(** The loop invariant of a live run: [moved_count] is the sum of the
    per-category counts, and grows by one per item. *)
Lemma apply_loop_live_counts fuel plans moved_count per_category out fs
    n' m' out' fs' :
  apply_loop fuel false plans moved_count per_category out fs
  = Ok ((n', m'), out') fs' →
  moved_count = total per_category →
  n' = total m' ∧ n' = moved_count + length plans.
Proof.
  revert moved_count per_category fs.
  induction plans as [|plan rest IH]; intros n m fs.
  { simpl. intros [= <- <- <- <-] ->. split; [done|lia]. }
  rewrite apply_loop_cons.
  destruct (ensure_directory _ fs) as [? fs1| |]; [|done..].
  destruct (resolve _ _ fs1) as [u fs2| |]; [|done..].
  destruct (shutil_move _ _ fs2) as [? fs3| |]; [|done..].
  intros Hrun Hinv. apply IH in Hrun as [-> ->].
  - split; [done|]. simpl. lia.
  - rewrite total_increment. lia.
Qed.
End executor_facts.

(** ** Properties of the specification *)

(** C1: the code at a directory without category subdirectories.  The dry
    run returns zero counters and moves nothing, yet the call to
    [ensure_directory], made before [dry_run] is tested, has created the
    category directories: the file system is not left unchanged. *)
Theorem dry_run_creates_category_directories :
  path_exists sample_fs (downloads </> "Imagenes") = false ∧
  ∃ out fs',
    main 9 downloads true false sample_fs = Ok ((0, ∅), out) fs' ∧
    is_dir fs' (downloads </> "Imagenes") = true ∧
    fs' = sample_fs ++ [(downloads </> "Imagenes", Dir);
                        (downloads </> "Documentos", Dir);
                        (downloads </> "Comprimidos", Dir);
                        (downloads </> "Codigo", Dir);
                        (downloads </> "Otros", Dir)].
Proof. split; [done|]. eexists _, _. by vm_compute. Qed.

Lemma plan_children_elem fs directory include_hidden children child :
  child ∈ children → is_dir fs child = false →
  negb include_hidden && is_hidden_file child = false →
  plan_child directory child
  ∈ plan_children fs directory include_hidden children.
Proof.
  intros Hin Hd Hh. induction children as [|c children IH]; simpl.
  { by apply elem_of_nil in Hin. }
  apply elem_of_cons in Hin as [<-|Hin].
  - rewrite Hd, Hh. by left.
  - destruct (is_dir fs c); [by apply IH|].
    destruct (negb include_hidden && is_hidden_file c); [by apply IH|].
    right. by apply IH.
Qed.

Lemma iterdir_elem fs directory nm k :
  stat fs (directory </> nm) = Some k → directory </> nm ∈ iterdir fs directory.
Proof.
  intros Hs. unfold iterdir. apply list_elem_of_filter.
  split; [split; [apply joinpath_nonempty|apply parent_joinpath]|].
  destruct (decide (directory </> nm ∈ fs.*1)) as [|Hn]; [done|].
  apply stat_None in Hn. congruence.
Qed.

(** C2, as stated, fails: the extension the plan builder extracts from
    [archive.tar.gz] is [.gz], not [.tar.gz]. *)
Lemma archive_extension_is_not_tar_gz :
  file_extension (downloads </> "archive.tar.gz") = ".gz" ∧
  file_extension (downloads </> "archive.tar.gz") ≠ ".tar.gz".
Proof. by vm_compute. Qed.

Lemma suffix_app directory base tail i :
  Str.rfind "." tail = Some i → 0 < String.length base + i →
  i < String.length tail - 1 →
  suffix (directory </> (base +:+ tail)) = Str.drop i tail.
Proof.
  intros Hr Hpos Hlast. unfold suffix. rewrite name_joinpath.
  assert (suffix_index (base +:+ tail) = Some (String.length base + i))
    as ->.
  { apply suffix_index_Some. rewrite rfind_app, Hr, string_app_length.
    split; [done|lia]. }
  apply str_drop_app_plus.
Qed.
_ _ _
TASK BRIEF: Each line of the data must be retyped exactly.

WRITTEN ANSWER:
(** The loop invariant of a live run: [moved_count] is the sum of the
    per-category counts, and grows by one per item. *)
Lemma apply_loop_live_counts fuel plans moved_count per_category out fs
    n' m' out' fs' :
  apply_loop fuel false plans moved_count per_category out fs
  = Ok ((n', m'), out') fs' →
  moved_count = total per_category →
  n' = total m' ∧ n' = moved_count + length plans.
Proof.
  revert moved_count per_category fs.
  induction plans as [|plan rest IH]; intros n m fs.
  { simpl. intros [= <- <- <- <-] ->. split; [done|lia]. }
  rewrite apply_loop_cons.
  destruct (ensure_directory _ fs) as [? fs1| |]; [|done..].
  destruct (resolve _ _ fs1) as [u fs2| |]; [|done..].
  destruct (shutil_move _ _ fs2) as [? fs3| |]; [|done..].
  intros Hrun Hinv. apply IH in Hrun as [-> ->].
  - split; [done|]. simpl. lia.
  - rewrite total_increment. lia.
Qed.
End executor_facts.

(** ** Properties of the specification *)

(** C1: the code at a directory without category subdirectories.  The dry
    run returns zero counters and moves nothing, yet the call to
    [ensure_directory], made before [dry_run] is tested, has created the
    category directories: the file system is not left unchanged. *)
Theorem dry_run_creates_category_directories :
  path_exists sample_fs (downloads </> "Imagenes") = false ∧
  ∃ out fs',
    main 9 downloads true false sample_fs = Ok ((0, ∅), out) fs' ∧
    is_dir fs' (downloads </> "Imagenes") = true ∧
    fs' = sample_fs ++ [(downloads </> "Imagenes", Dir);
                        (downloads </> "Documentos", Dir);
                        (downloads </> "Comprimidos", Dir);
                        (downloads </> "Codigo", Dir);
                        (downloads </> "Otros", Dir)].
Proof. split; [done|]. eexists _, _. by vm_compute. Qed.

Lemma plan_children_elem fs directory include_hidden children child :
  child ∈ children → is_dir fs child = false →
  negb include_hidden && is_hidden_file child = false →
  plan_child directory child
  ∈ plan_children fs directory include_hidden children.
Proof.
  intros Hin Hd Hh. induction children as [|c children IH]; simpl.
  { by apply elem_of_nil in Hin. }
  apply elem_of_cons in Hin as [<-|Hin].
  - rewrite Hd, Hh. by left.
  - destruct (is_dir fs c); [by apply IH|].
    destruct (negb include_hidden && is_hidden_file c); [by apply IH|].
    right. by apply IH.
Qed.

Lemma iterdir_elem fs directory nm k :
  stat fs (directory </> nm) = Some k → directory </> nm ∈ iterdir fs directory.
Proof.
  intros Hs. unfold iterdir. apply list_elem_of_filter.
  split; [split; [apply joinpath_nonempty|apply parent_joinpath]|].
  destruct (decide (directory </> nm ∈ fs.*1)) as [|Hn]; [done|].
  apply stat_None in Hn. congruence.
Qed.

(** C2, as stated, fails: the extension the plan builder extracts from
    [archive.tar.gz] is [.gz], not [.tar.gz]. *)
Lemma archive_extension_is_not_tar_gz :
  file_extension (downloads </> "archive.tar.gz") = ".gz" ∧
  file_extension (downloads </> "archive.tar.gz") ≠ ".tar.gz".
Proof. by vm_compute. Qed.

Lemma suffix_app directory base tail i :
  Str.rfind "." tail = Some i → 0 < String.length base + i →
  i < String.length tail - 1 →
  suffix (directory </> (base +:+ tail)) = Str.drop i tail.
Proof.
  intros Hr Hpos Hlast. unfold suffix. rewrite name_joinpath.
  assert (suffix_index (base +:+ tail) = Some (String.length base + i))
    as ->.
  { apply suffix_index_Some. rewrite rfind_app, Hr, string_app_length.
    split; [done|lia]. }
  apply str_drop_app_plus.
Qed.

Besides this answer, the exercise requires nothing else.